Innovative Approaches to NAFLD: Exploring the Role of Nicotinamide in Multicellular Microtissue Models of Liver Fibrosis.

In non-alcoholic fatty liver disease (NAFLD), characterised by progressive liver damage, inflammation, fibrosis and potential cirrhosis, treatment options are limited, with liver transplantation as the only definitive solution. To address this urgent need, in vitro and tissue engineering studies have explored new drugs. This study investigated the anti-inflammatory and anti-fibrotic potential of Nicotinamide, utilising promising preliminary data for treating NAFLD. Multicellular liver microtissues comprising LX2 stellate cells, HepG2 hepatocytes and HUVECs were generated to establish a robust preclinical model for fibrosis. Cell viability and histological assessments confirmed successful co-aggregation within the microtissues. To induce fibrosis, they were treated with a palmitic and oleic acid mixture, followed by exposure to Nicotinamide. Treatment effectiveness was evaluated by analysing inflammatory factors, including transforming growth factor β1 (TGF-β1), tumour necrosis factor-alpha (TNF-α) and interleukin 1 beta and interleukin 6. Extracellular matrix deposition was assessed by measuring collagen type I (COL I) and α-smooth muscle actin (α-SMA).
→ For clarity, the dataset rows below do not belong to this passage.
(* ===== verification/Login.v ===== *)
(** * The browser's way through

    [internal/oidc/loginactions.go], [consent.go], [requiredactions.go]'s
    pages and [deviceverify.go]: the credential form, the consent page, the
    required actions, and the two endings - an authorization code for a
    client or an approved device code. *)

From Stdlib Require Import String Ascii ZArith Lia.
From stdpp Require Import base numbers list sorting strings gmap.
From S2P Require Import Prelude GoText Json Model Runtime Roles PasswordAuth Token AuthStore Httpx DeviceStore Handler Dpop TokenEndpoint Authz Steps BrowserFlow.

Local Open Scope Z_scope.

Module Login.
Import Model Store Httpx Handler TokenEndpoint Authz Steps BrowserFlow.

Definition msgInvalidCredentials : string := "Invalid username or password.".
Definition msgAccountDisabled : string := "Account is disabled, contact your administrator.".
Definition msgInvalidUserCode : string := "Invalid code, please try again.".
Definition moveCredentialToFirst : Request -> reqContext -> HS unit := moveCredential "".
Definition moveCredentialAfter (r : Request) : reqContext -> HS unit := moveCredential (PathValue r "previousID") r.

Definition disableCredentialTypes (r : Request) (rc : reqContext) : HS unit :=
  do! userFromPath r rc in
  match (v ← decode_first (req_Body r); decode_strings [] v) with
  | None => oauthError 400 "invalid_request" "Cannot parse the JSON"
  | Some _ => answer (fun w => WriteNoContent w r)
  end.

(** The sessions end and the moment is recorded. *)
Definition logoutUser (r : Request) (rc : reqContext) : HS unit :=
  let! user := userFromPath r rc in
  let! x := store_write (fun st => DeleteUserSessions st (realm_ID (rc_realm rc)) (user_ID user)) in
  do! or_internal x in
  let! y := store_write (fun st => UserUpdate st (with_notBefore user (Unix now))) in
  do! or_internal y in
  answer (fun w => WriteNoContent w r).

(** ** Writing users *)

(** The username in lower case, no attributes. *)
Definition new_user (id realmID : string) (rep : userRepresentation) : User :=
  {| user_ID := id; user_RealmID := realmID; user_Username := lower (ur_Username rep);
     user_Email := ur_Email rep; user_EmailVerified := ur_EmailVerified rep; user_Enabled := ur_Enabled rep;
     user_FirstName := ur_FirstName rep; user_LastName := ur_LastName rep; user_CreatedTimestamp := millis now;
     user_Attributes := ∅; user_RequiredActions := []; user_NotBefore := 0 |}.

Definition createUser (r : Request) (rc : reqContext) : HS unit :=
  let realm := rc_realm rc in
  let! rep := decodeUser r in
  if String.eqb (ur_Username rep) "" then answer (fun w => WriteAdminError w 400 "User name is missing")
  else
    let! id := draw fresh_id in
    let m := new_user id (realm_ID realm) rep in
    let! x := store_write (fun st => UserCreate st m) in
    match x with
    | Err ErrConflict => answer writeUsernameConflict
    | Err _ => internalError
    | Ok _ =>
        if credentialsMissingValue (ur_Credentials rep) then
          do! store_write (fun st => UserDelete st (realm_ID realm) id) in
          answer writeUserUnknownError
        else
          let! y := store_write (fun st => Roles.AssignDefaults st (realm_ID realm) (realm_Name realm) id) in
          do! or_internal y in
          let! z := applyCredentials m (ur_Credentials rep) in
          do! or_internal z in
          answer (fun w => WriteHeader (Set_ (Set_ w "Location"
            (issuerBase +:+ "/admin/realms/" +:+ realm_Name realm +:+ "/users/" +:+ id)) "Content-Length" "0") 201)
    end.

(** A name somebody else holds is refused; another name is not taken up. *)
Definition username_free (rc : reqContext) (current : User) (wanted : string) : HS unit :=
  if String.eqb wanted (user_Username current) then ret tt
  else
    let! x := store_read (fun st => UserByUsername st (realm_ID (rc_realm rc)) wanted) in
    match x with
    | Ok _ => answer writeUsernameConflict
    | Err ErrNotFound => ret tt
    | Err _ => internalError
    end.

Definition updateUser (r : Request) (rc : reqContext) : HS unit :=
  let! current := userFromPath r rc in
  let! merged := decodeInto r (merge_base current) writeUserUpdateFailed in
  do! username_free rc current (lower (ur_Username merged)) in
  if credentialsMissingValue (ur_Credentials merged) then answer writeUserUpdateFailed
  else
    let updated := with_merged current merged in
    let! x := store_write (fun st => UserUpdate st updated) in
    do! or_internal x in
    let! y := applyCredentials updated (ur_Credentials merged) in
    do! or_internal y in
    answer (fun w => WriteNoContent w r).

Definition deleteUser (r : Request) (rc : reqContext) : HS unit :=
  let! x := store_write (fun st => UserDelete st (realm_ID (rc_realm rc)) (PathValue r "userID")) in
  do! found_or x (answer writeUserNotFound) in
  answer (writeDeleted r).

(** ** Service accounts *)

(** The account, made when it is not there; another request may have made it
    in between. *)
Definition ensureServiceAccount (realm : Realm) (c : Client) : HS (sres User) :=
  let username := ServiceAccountUsername (client_ClientID c) in
  let! x := store_read (fun st => UserByUsername st (realm_ID realm) username) in
  match x with
  | Ok user => ret (Ok user)
  | Err ErrNotFound =>
      let! id := draw fresh_id in
      let user :=
        {| user_ID := id; user_RealmID := realm_ID realm; user_Username := username; user_Email := "";
           user_EmailVerified := false; user_Enabled := true; user_FirstName := ""; user_LastName := "";
           user_CreatedTimestamp := millis now; user_Attributes := ∅; user_RequiredActions := [];
           user_NotBefore := 0 |} in
      let! y := store_write (fun st => UserCreate st user) in
      match y with
      | Err ErrConflict => store_read (fun st => UserByUsername st (realm_ID realm) username)
      | Err e => ret (Err e)
      | Ok _ =>
          let! z := store_write (fun st => Roles.AssignDefaults st (realm_ID realm) (realm_Name realm) id) in
          match z with
          | Err e => ret (Err e)
          | Ok _ => ret (Ok user)
          end
      end
  | Err e => ret (Err e)
  end.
Our data suggested that Nicotinamide application led to significant improvements across several measures. Specifically, it effectively reduced inflammatory response by reducing TGF-β1 levels and decreasing COL I and α-SMA levels. Furthermore, Nicotinamide was crucial in reducing reactive oxygen species levels, indicating that activation of HSC, inflammatory signals and oxidative stress work together. These in vitro findings suggest Nicotinamide may have therapeutic potential warranting further investigation in advanced preclinical models. Our findings demonstrated significant improvements across various parameters, including reduced expression of pro-inflammatory cytokines and attenuated oxidative stress, underscoring the therapeutic potential of Nicotinamide in clinical studies.